2. Section 876.5540 is amended by revising paragraphs (a)(1),
(a)(2), and (b)(1) and by removing paragraph (c) to read as follows:
Sec. 876.5540 Blood access device and accessories.
(a) * * *
(1) The implanted blood access device consists of various flexible
or rigid tubes, such as catheters, or cannulae, which are surgically
implanted in appropriate blood vessels, may come through the skin, and
are intended to remain in the body for 30 days or more. This generic
type of device includes: Single, double, and triple lumen catheters
with cuffs, subcutaneous ports with catheters, shunts, cannula, vessel
tips, and connectors specifically designed to provide access to blood.

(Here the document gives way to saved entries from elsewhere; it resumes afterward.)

Lemma pack_loop_Ok entries body offs body' offs' :
  pack_loop entries body offs = Ok (body', offs') →
  body' = body ++ flat entry_bytes entries ∧
  offs' = offs ++ offsets_from (zlen body) entries ∧
  Forall (λ e, zlen (pe_on_disk e) ≤ u32_max) entries ∧
  Forall (λ x, 0 ≤ snd x ≤ u64_max) (offsets_from (zlen body) entries).
Proof.
  revert body offs; induction entries as [|e entries IH]; intros body offs H; simpl in H.
  { injection H as <- <-. rewrite !app_nil_r. repeat constructor. }
  inv_ok. bools. apply IH in H as (-> & -> & H1 & H2).
  change ([encode_kind (pe_kind e)] ++ oid_bytes (pe_id e)
    ++ le_bytes 4 (zlen (pe_on_disk e)) ++ pe_on_disk e) with (entry_bytes e) in *.
  assert (Hz : zlen (body ++ entry_bytes e) = zlen body + zlen (entry_bytes e)) by apply zlen_app.
  pose proof (zlen_nonneg body). split_and!.
  - by rewrite flat_cons, <- app_assoc.
  - cbn [offsets_from]. rewrite <- Hz, <- app_assoc. done.
  - constructor; [lia|done].
  - cbn [offsets_from]. rewrite <- Hz. constructor; [simpl; lia|done].
Qed.

Lemma offsets_from_ids off entries : map fst (offsets_from off entries) = map pe_id entries.
Proof. revert off; induction entries as [|e l IH]; intros off; simpl; [done|]. by rewrite IH. Qed.

Lemma offsets_from_length off entries : length (offsets_from off entries) = length entries.
Proof. revert off; induction entries as [|e l IH]; intros off; simpl; [done|]. by rewrite IH. Qed.

Lemma offsets_from_sorted off entries :
  Sorted pe_lt entries → Sorted off_lt (offsets_from off entries).
Proof.
  intros H. revert off; induction H as [|e l Hs IH Hhd]; intros off; simpl; constructor; [apply IH|].
  destruct Hhd; simpl; constructor. done.
Qed.

(** Every packed entry sits at the offset recorded for it. *)
Lemma offsets_from_split off entries e :
  e ∈ entries → ∃ l1 l2 o, entries = l1 ++ e :: l2 ∧
    (pe_id e, o) ∈ offsets_from off entries ∧ o = off + zlen (flat entry_bytes l1).
Proof.
  revert off; induction entries as [|x l IH]; intros off; [by rewrite elem_of_nil|].
  rewrite elem_of_cons. intros [->|He].
  - exists [], l, off. split_and!; [done|simpl; rewrite elem_of_cons; by left|].
    unfold zlen; simpl; lia.
  - destruct (IH (off + zlen (entry_bytes x)) He) as (l1 & l2 & o & -> & Hin & ->).
    eexists (x :: l1), l2, _. split_and!; [done| |].
    + cbn [offsets_from app]. rewrite elem_of_cons. right. exact Hin.
    + rewrite flat_cons, zlen_app. lia.
Qed.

(2) The nonimplanted blood access device consists of various
flexible or rigid tubes, such as catheters, cannulae or hollow needles,
which are inserted into appropriate blood vessels or a vascular graft
prosthesis (Sec. Sec. 870.3450 and 870.3460), and are intended to
remain in the body for less than 30 days. This generic type of device
includes noncuffed catheters, fistula needles, single dialysis needles
(coaxial flow needle), and the single needle dialysis set (alternating
flow needle).
* * * * *
(b) Classification. (1) Class II (special controls) for the
implanted blood access device. The special control for this device is
FDA's ``Class II Special Controls Guidance Document: Implanted Blood
Access Devices for Hemodialysis.''
* * * * *
Dated: June 15, 2012.
Nancy K. Stade,
Deputy Director for Policy, Center for Devices and Radiological Health.